Work task: Give the data again exactly, stopping after the "[base] and term" line.

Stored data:
-=-=-=-=-

(* ===== verification/LogFacts.v ===== *)
(** * The retained log

    The shape every retained log keeps (contiguous indices above the snapshot
    boundary, nondecreasing terms bounded by the current term) and what the
    accessors of [Node] return on such a log. *)
From S2P Require Import Prelude Rng Quorum Membership Types Node MembershipProtocol.
From S2P Require Import SnapshotTransfer Replication Election Step.
Local Open Scope N_scope.
Local Open Scope raft_scope.

(** [log_ok base prev cur l]: [l] continues a log whose last entry has index
    [base] and term [prev], and no term exceeds [cur]. *)
Fixpoint log_ok (base prev cur : N) (l : list Entry) : Prop :=
  match l with
  | [] => True
  | e :: r => e_index e = base + 1 /\ prev <= e_term e <= cur /\ log_ok (base + 1) (e_term e) cur r
  end.

(** Term of the last entry of [l] after a boundary of term [prev]. *)
Definition end_term (prev : N) (l : list Entry) : N := map_or (list.last l) prev e_term.

Lemma end_term_cons prev e l : end_term prev (e :: l) = end_term (e_term e) l.
Proof. unfold end_term. rewrite last_cons. by destruct (list.last l). Qed.

Lemma log_ok_app base prev cur l1 l2 :
  log_ok base prev cur (l1 ++ l2) <->
  log_ok base prev cur l1 /\ log_ok (base + len64 l1) (end_term prev l1) cur l2.
Proof.
  revert base prev. induction l1 as [|e l1 IH]; intros base prev; cbn [app log_ok].
  - unfold len64, end_term. cbn. rewrite N.add_0_r. tauto.
  - rewrite IH, end_term_cons.
    replace (base + 1 + len64 l1) with (base + len64 (e :: l1))
      by (unfold len64; cbn [length]; lia).
    tauto.
Qed.

Lemma log_ok_lookup base prev cur l k e :
  log_ok base prev cur l -> l !! k = Some e ->
  e_index e = base + N.of_nat k + 1 /\ prev <= e_term e <= cur.
Proof.
  revert base prev k. induction l as [|x l IH]; intros base prev k Hok Hk; [done|].
  destruct Hok as (Hi & Ht & Hr). destruct k as [|k]; cbn in Hk.
  - injection Hk as ->. lia.
  - apply (IH _ _ _ Hr) in Hk. lia.
Qed.

Lemma log_ok_term_mono base prev cur l i j ei ej :
  log_ok base prev cur l -> l !! i = Some ei -> l !! j = Some ej -> (i <= j)%nat ->
  e_term ei <= e_term ej.
Proof.
  revert base prev i j. induction l as [|x l IH]; intros base prev i j Hok Hi Hj Hle; [done|].
  destruct Hok as (_ & _ & Hr). destruct i as [|i], j as [|j]; cbn in Hi, Hj; try lia.
  - naive_solver lia.
  - injection Hi as ->. apply (log_ok_lookup _ _ _ _ _ _ Hr) in Hj as [_ ?]. lia.
  - eapply IH; eauto. lia.
Qed.

Lemma log_ok_weaken base prev cur cur' l :
  log_ok base prev cur l -> cur <= cur' -> log_ok base prev cur' l.
Proof.
  revert base prev. induction l as [|x l IH]; intros base prev; cbn; [done|].
  intros (? & ? & ?) ?. repeat split; eauto; lia.
Qed.

Lemma log_ok_prev base prev prev' cur l :
  log_ok base prev cur l -> prev' <= prev -> log_ok base prev' cur l.
Proof. destruct l as [|e l]; cbn; [done|]. intros (? & ? & ?) ?. repeat split; auto; lia. Qed.

Lemma log_ok_take base prev cur l k : log_ok base prev cur l -> log_ok base prev cur (take k l).
Proof. intros Hok. rewrite <- (take_drop k l) in Hok. by apply log_ok_app in Hok as [? _]. Qed.

Lemma log_ok_last base prev cur l e :
  log_ok base prev cur l -> list.last l = Some e -> e_index e = base + len64 l.
Proof.
  intros Hok Hl. destruct l as [|x l'] using rev_ind; [done|]. clear IHl'.
  rewrite last_snoc in Hl. injection Hl as ->.
  apply (log_ok_lookup _ _ _ _ (length l') e) in Hok as [-> _].
  - unfold len64. rewrite length_app. cbn. lia.
  - rewrite lookup_app_r by lia. by rewrite Nat.sub_diag.
Qed.

(** Entries above an index form a suffix, entries up to it a prefix. *)
Lemma log_ok_filter_gt base prev cur l i :
  log_ok base prev cur l -> base <= i ->
  filter (fun e => i < e_index e) l = drop (N.to_nat (i - base)) l.
Proof.
  revert base prev. induction l as [|x l IH]; intros base prev Hok Hi; [by rewrite drop_nil|].
  destruct Hok as (Hx & _ & Hr). rewrite filter_cons.
  destruct (decide (i < e_index x)) as [Hlt|Hge].
  - replace (N.to_nat (i - base)) with 0%nat by lia. cbn [drop]. f_equal.
    apply list_filter_all. intros e [k Hk]%list_elem_of_lookup_1.
    apply (log_ok_lookup _ _ _ _ _ _ Hr) in Hk. lia.
  - rewrite (IH _ _ Hr) by lia.
    replace (N.to_nat (i - base)) with (S (N.to_nat (i - (base + 1)))) by lia. done.
Qed.

Lemma log_ok_filter_le base prev cur l i :
  log_ok base prev cur l -> base <= i ->
  filter (fun e => e_index e <= i) l = take (N.to_nat (i - base)) l.
Proof.
  revert base prev. induction l as [|x l IH]; intros base prev Hok Hi; [by rewrite take_nil|].
  destruct Hok as (Hx & _ & Hr). rewrite filter_cons.
  destruct (decide (e_index x <= i)) as [Hle|Hgt].
  - rewrite (IH _ _ Hr) by lia.
    replace (N.to_nat (i - base)) with (S (N.to_nat (i - (base + 1)))) by lia. done.
  - replace (N.to_nat (i - base)) with 0%nat by lia. cbn [take].
    enough (forall e, e ∈ l -> ~ e_index e <= i) as Hno.
    { clear -Hno. induction l as [|e l IH]; [done|]. rewrite filter_cons_False.
      - apply IH. intros; apply Hno. by right.
      - apply Hno. left. }
    intros e [k Hk]%list_elem_of_lookup_1. apply (log_ok_lookup _ _ _ _ _ _ Hr) in Hk. lia.
Qed.

(** ** The boolean scans decide [log_ok] *)

Lemma validate_entries_ok mt prev_index offset pt entries :
  prev_index + offset + len64 entries <= u64_max ->
  validate_entries mt prev_index offset pt entries = true <->
  log_ok (prev_index + offset) pt mt entries.
Proof.
  revert offset pt. induction entries as [|e l IH]; intros offset pt Hb; cbn; [done|].
  unfold len64 in *. cbn [length] in Hb.
  assert (checked_add prev_index 1 ≫= (fun v => checked_add v offset)
          = Some (prev_index + 1 + offset)) as ->.
  { unfold checked_add. destruct (N.leb_spec (prev_index + 1) u64_max); [|lia]. cbn.
    destruct (N.leb_spec (prev_index + 1 + offset) u64_max); [done|lia]. }
  replace (prev_index + offset + 1) with (prev_index + (offset + 1)) by lia.
  rewrite <- IH by lia.
  destruct (N.eqb_spec (e_index e) (prev_index + 1 + offset)),
    (N.ltb_spec (e_term e) pt), (N.ltb_spec mt (e_term e)); cbn; split;
    try done; try naive_solver lia.
Qed.

Lemma check_log_ok cur base offset prev entries :
  base + offset + len64 entries <= u64_max ->
  check_log cur base offset prev entries = inr tt <-> log_ok (base + offset) prev cur entries.
Proof.
  revert offset prev. induction entries as [|e l IH]; intros offset prev Hb; cbn; [done|].
  unfold len64 in *. cbn [length] in Hb.
  assert (checked_add base offset ≫= (fun v => checked_add v 1)
          = Some (base + offset + 1)) as ->.
  { unfold checked_add. destruct (N.leb_spec (base + offset) u64_max); [|lia]. cbn.
    destruct (N.leb_spec (base + offset + 1) u64_max); [done|lia]. }
  replace (base + offset + 1) with (base + (offset + 1)) by lia.
  rewrite <- IH by lia.
  destruct (N.eqb_spec (e_index e) (base + (offset + 1))),
    (N.ltb_spec (e_term e) prev), (N.ltb_spec cur (e_term e)); cbn; split;
    try done; try naive_solver lia.
Qed.

Lemma validate_append_ok mt prev_index prev_term entries last :
  validate_append_entries mt prev_index prev_term entries = Some last <->
  last = prev_index + len64 entries /\ last <= u64_max /\ prev_term <= mt
  /\ log_ok prev_index prev_term mt entries.
Proof.
  unfold validate_append_entries.
  destruct (N.ltb_spec mt prev_term) as [Hlt|Hle]; [naive_solver lia|].
  destruct (checked_add prev_index (len64 entries)) as [v|] eqn:Hv; cbn.
  - apply checked_add_Some in Hv as [-> Hv].
    pose proof (validate_entries_ok mt prev_index 0 prev_term entries ltac:(lia)) as Hok.
    rewrite N.add_0_r in Hok.
    destruct (validate_entries _ _ _ _ _); naive_solver lia.
  - apply checked_add_None in Hv. naive_solver lia.
Qed.

(** Readable form of [log_ok]: position by position. *)
Lemma log_ok_spec base prev cur l :
  log_ok base prev cur l <->
  forall k e, l !! k = Some e ->
    e_index e = base + N.of_nat k + 1 /\ e_term e <= cur /\
    match k with
    | O => prev <= e_term e
    | S j => forall e', l !! j = Some e' -> e_term e' <= e_term e
    end.
Proof.
  revert base prev. induction l as [|x l IH]; intros base prev; cbn [log_ok].
  { split; [|done]. intros _ k e He. by rewrite lookup_nil in He. }
  rewrite IH. split.
  - intros (Hi & Ht & Hr) [|k] e He; cbn in He.
    + injection He as <-. lia.
    + destruct (Hr k e He) as (H1 & H2 & H3). split; [lia|]. split; [done|].
      intros e' He'. destruct k as [|k]; cbn in He'; [by injection He' as <-|by apply H3].
  - intros H. destruct (H 0%nat x eq_refl) as (H1 & H2 & H3).
    split; [lia|]. split; [lia|]. intros k e He.
    destruct (H (S k) e He) as (H4 & H5 & H6). split; [lia|]. split; [done|].
    destruct k as [|k]; [by apply (H6 x)|]. intros e' He'. by apply H6.
Qed.

(** [validate_append_entries] accepts a payload exactly when it continues
    its anchor: every entry has the index that follows the previous one, no
    index overflows, no term is below its predecessor's (the anchor's for the
    first) or above the message's; it then returns the last covered index. *)
Theorem validate_append_entries_correct mt prev_index prev_term entries last :
  validate_append_entries mt prev_index prev_term entries = Some last <->
  last = prev_index + len64 entries /\ last <= u64_max /\ prev_term <= mt /\
  (forall k e, entries !! k = Some e ->
     e_index e = prev_index + N.of_nat k + 1 /\ e_term e <= mt /\
     match k with
     | O => prev_term <= e_term e
     | S j => forall e', entries !! j = Some e' -> e_term e' <= e_term e
     end).
Proof. rewrite validate_append_ok, log_ok_spec. done. Qed.

(** ** Accessors on a well-formed log *)

Definition node_log_ok (n : RaftNode) : Prop :=
  log_ok (snapshot_index n) (snapshot_term n) (current_term (hard n)) (log n).

Lemma entry_at_eq n i :
  entry_at n i = if i <=? snapshot_index n then None
                 else log n !! N.to_nat (i - snapshot_index n - 1).
Proof.
  unfold entry_at, checked_sub.
  destruct (N.leb_spec (snapshot_index n) i) as [H1|H1]; cbn.
  - destruct (N.leb_spec 1 (i - snapshot_index n)) as [H2|H2]; cbn.
    + rewrite get_at_lookup. destruct (N.leb_spec i (snapshot_index n)); [lia|done].
    + destruct (N.leb_spec i (snapshot_index n)); [done|lia].
  - destruct (N.leb_spec i (snapshot_index n)); [done|lia].
Qed.

Section accessors.
Context (n : RaftNode) (Hok : node_log_ok n).

Lemma last_log_index_eq : last_log_index n = snapshot_index n + len64 (log n).
Proof.
  unfold last_log_index. destruct (list.last (log n)) as [e|] eqn:Hl; cbn.
  - by apply (log_ok_last _ _ _ _ _ Hok).
  - apply last_None in Hl. rewrite Hl. unfold len64. cbn. lia.
Qed.

Lemma entry_at_Some i e :
  entry_at n i = Some e -> e_index e = i /\ snapshot_index n < i <= last_log_index n
    /\ snapshot_term n <= e_term e <= current_term (hard n) /\ e ∈ log n.
Proof.
  rewrite entry_at_eq, last_log_index_eq.
  destruct (N.leb_spec i (snapshot_index n)) as [|Hgt]; [done|]. intros Hk.
  pose proof (log_ok_lookup _ _ _ _ _ _ Hok Hk) as [Hi Ht].
  pose proof (list_elem_of_lookup_2 _ _ _ Hk).
  apply lookup_lt_Some in Hk. unfold len64. repeat split; try done; lia.
Qed.

Lemma entry_at_is_Some i :
  snapshot_index n < i <= last_log_index n -> is_Some (entry_at n i).
Proof.
  rewrite entry_at_eq, last_log_index_eq. intros Hi.
  destruct (N.leb_spec i (snapshot_index n)); [lia|].
  apply lookup_lt_is_Some_2. unfold len64 in *. lia.
Qed.

Lemma log_term_is_Some i :
  snapshot_index n <= i <= last_log_index n -> is_Some (log_term n i).
Proof.
  intros Hi. unfold log_term. destruct (N.eqb_spec i (snapshot_index n)); [done|].
  destruct (entry_at_is_Some i) as [e ->]; [lia|]. done.
Qed.

Lemma log_term_Some i t :
  log_term n i = Some t -> snapshot_index n <= i <= last_log_index n /\ snapshot_term n <= t.
Proof.
  unfold log_term. destruct (N.eqb_spec i (snapshot_index n)) as [->|].
  - intros [= <-]. rewrite last_log_index_eq. lia.
  - intros (e & He & ->)%fmap_Some. apply entry_at_Some in He. lia.
Qed.

Lemma log_term_entry i : i <> snapshot_index n -> log_term n i = e_term <$> entry_at n i.
Proof. unfold log_term. by destruct (N.eqb_spec i (snapshot_index n)). Qed.
End accessors.

(** Appending to a log. *)
Lemma number_entries_ok i t cs prev :
  prev <= t -> log_ok i prev t (number_entries (i + 1) t cs).
Proof.
  revert i prev. induction cs as [|c cs IH]; intros i prev Hp; cbn; [done|].
  repeat split; try lia. apply IH. lia.
Qed.

Lemma number_entries_length i t cs : length (number_entries i t cs) = length cs.
Proof. revert i. induction cs as [|c cs IH]; intros i; cbn; [done|]. by rewrite IH. Qed.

-=-=-=-=-

Solution to the problem:
(* ===== verification/LogFacts.v ===== *)
(** * The retained log

    The shape every retained log keeps (contiguous indices above the snapshot
    boundary, nondecreasing terms bounded by the current term) and what the
    accessors of [Node] return on such a log. *)
From S2P Require Import Prelude Rng Quorum Membership Types Node MembershipProtocol.
From S2P Require Import SnapshotTransfer Replication Election Step.
Local Open Scope N_scope.
Local Open Scope raft_scope.

(** [log_ok base prev cur l]: [l] continues a log whose last entry has index
    [base] and term [prev], and no term exceeds [cur]. *)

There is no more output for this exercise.